In quel caso è stata esclusa l’inammissibilità del ricorso, riconducendola ad un vizio di notifica sanabile, «con efficacia ex tunc», mediante una nuova notifica di copia integrale da parte del ricorrente ovvero nel termine fissato dalla Cassazione o, ancora, a seguito della costituzione del controricorrente, cui va concesso, occorrendo, un termine per integrare le sue difese (la Corte cita anche un ulteriore precedente, costituito da Cass. 2537/2022).
Dunque, nel caso in esame, poiché le informazioni desumibili dall’atto notificato risultavano idonee a consentire alla controparte di accedere al fascicolo, di prendere visione dell’allegato mancante e consentire le difese nel merito, va dichiarata la nullità e non l’inesistenza della notifica, sulla base del seguente principio: «17. Alla luce dei principi di diritto richiamati e superata la diversa opzione espressa dalla ordinanza n. 30044 del 2022, deve ribadirsi che, nel rito del lavoro, la mancanza del ricorso in appello fra i documenti inviati a mezzo PEC alla parte appellata integra un’ipotesi di nullità sanabile, non già di inesistenza, della notificazione telematica, a condizione che il ricorso sia stato effettivamente depositato nella cancelleria e il messaggio pervenuto al destinatario consenta comunque di comprendere gli estremi essenziali dell’impugnazione (appellante, appellato, pronuncia impugnata)».

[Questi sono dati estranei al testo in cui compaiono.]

(** Comparing with the bound, and converting. *)
Lemma whole_weight `{Profile} p m j : Zpos m = Zpos p * 2 ^ j -> j = 52 - Z.log2 (Zpos p) -> 0 <= j ->
  (if f64_ge (S754_finite false m (- j)) (as_f64 u32_max) then Ret u32_max
   else u32_add (as_u32 (S754_finite false m (- j))) DEFAULT_WEIGHT) = Ret (Z.min (Zpos p + 1) u32_max).
Proof.
  intros Hm Hj Hj0. change (as_f64 u32_max) with (S754_finite false 9007199252643840 (-21)).
  assert (Hs : Z.shiftl (Zpos m) (- j) = Zpos p).
  { rewrite Z.shiftl_div_pow2, Z.opp_involutive, Hm by lia. apply Z.div_mul. pose proof (Z.pow_pos_nonneg 2 j). lia. }
  assert (Hge : f64_ge (S754_finite false m (- j)) (S754_finite false 9007199252643840 (-21)) = (u32_max <=? Zpos p)).
  { pose proof (Z.log2_spec (Zpos p) eq_refl) as [Hlo Hhi]. unfold f64_ge, SFleb, u32_max. cbn [SFcompare].
    destruct (Z.compare_spec (-21) (- j)) as [E|E|E].
    - replace j with 21 in * by lia. change (Pos.compare_cont Eq) with Pos.compare. change (2 ^ 21) with 2097152 in Hm.
      change 9007199252643840%positive with (4294967295 * 2097152)%positive.
      destruct (Z.leb_spec (2 ^ 32 - 1) (Zpos p)) as [Hle|Hlt], (Pos.compare_spec (4294967295 * 2097152) m) as [Hc|Hc|Hc]; try done; lia.
    - symmetry. apply Z.leb_le. assert (2 ^ 32 <= 2 ^ Z.log2 (Zpos p)) by (apply Z.pow_le_mono_r; lia). lia.
    - symmetry. apply Z.leb_gt. assert (2 ^ Z.succ (Z.log2 (Zpos p)) <= 2 ^ 31) by (apply Z.pow_le_mono_r; lia). lia. }
  rewrite Hge. cbn [as_u32]. rewrite Hs. unfold u32_add, arith, in_u32, DEFAULT_WEIGHT, u32_max in *.
  destruct (Z.leb_spec (2 ^ 32 - 1) (Zpos p)); [by rewrite Z.min_r by lia|].
  rewrite (proj2 (Z.leb_le _ _)), (proj2 (Z.ltb_lt _ _)) by lia. cbn [andb]. f_equal. lia.
Qed.

(** The weight of a peer of which one node has reported: one more than what the
    reporter has had from it beyond what this node has had, at most a [u32]. *)
Lemma one_report `{Profile} st id from v : strategy_ok st -> cw_get_stake st = get_stake ->
  cw_external_liveness st !! id = Some {[from := v]} -> 0 <= v - default 0 (cw_remote st !! id) < 2 ^ 53 ->
  calculate_weighted_remote_index st id = Ret (Z.min (v - default 0 (cw_remote st !! id) + 1) u32_max).
Proof.
  intros [Hr Hv Hw] Hg He Hd. unfold calculate_weighted_remote_index. rewrite He, Hg.
  rewrite bool_decide_false by (apply map_non_empty_singleton). specialize (Hw {[from := v]}).
  rewrite map_to_list_singleton in Hw. symmetry in Hw. apply Permutation_length_1_inv in Hw as ->.
  set (la := default 0 (cw_remote st !! id)) in *. change (fold_left _ _ _) with (f64_one, [(f64_one, v)]). cbv beta iota.
  cbn [weigh_all]. unfold weigh. rewrite (proj2 (Z.ltb_ge _ _)) by lia.
  rewrite u64_sub_exact, !bind_Ret by (apply in_u64_iff; unfold u64_max; lia).
  change (f64_sub F64_MAX f64_zero) with F64_MAX. change (f64_div f64_one f64_one) with f64_one.
  destruct (v - la) as [|p|p] eqn:Ed; [done| |lia].
  destruct (as_f64_exact p) as (m & j & -> & Hm & H52 & Hj & Hj0); [lia|]. pose proof (Z.log2_nonneg (Zpos p)).
  rewrite mul_one by (done || lia).
  assert (f64_lt F64_MAX (S754_finite false m (- j)) = false) as ->.
  { unfold f64_lt, SFltb, F64_MAX. cbn [SFcompare]. by rewrite (proj2 (Z.compare_gt_iff _ _)) by lia. }
  change (f64_add f64_zero (S754_finite false m (- j))) with (S754_finite false m (- j)). by apply whole_weight.
Qed.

La sentenza viene così cassata e rinviata al giudice di merito per un nuovo esame.
3. Gli ulteriori precedenti della Corte
Non dissimile è il caso trattato da Cass. 16788/2024, nel quale si trattava della notifica via PEC ai fini della decorrenza del termine breve di una sentenza non in formato ELM, prodotta unitamente alla stampa delle ricevute di avvenuta consegna indirizzate ai difensori in primo grado. Aveva osservato il giudice di merito che l’appellato non aveva dato prova della notifica della pronuncia di primo grado, finalizzata a far decorre il termine breve per l’appello, non avendo prodotto «il file in formato EML, al fine di consentire al giudice di verificare la relata e il contenuto della notifica (che avrebbe dovuto essere la copia conforme della sentenza) oltre alla ricevuta di consegna. Non era stata provata, pertanto, la dedotta violazione del termine breve». L’appello era dunque ammissibile non risultando superato né il termine breve che quello ordinario.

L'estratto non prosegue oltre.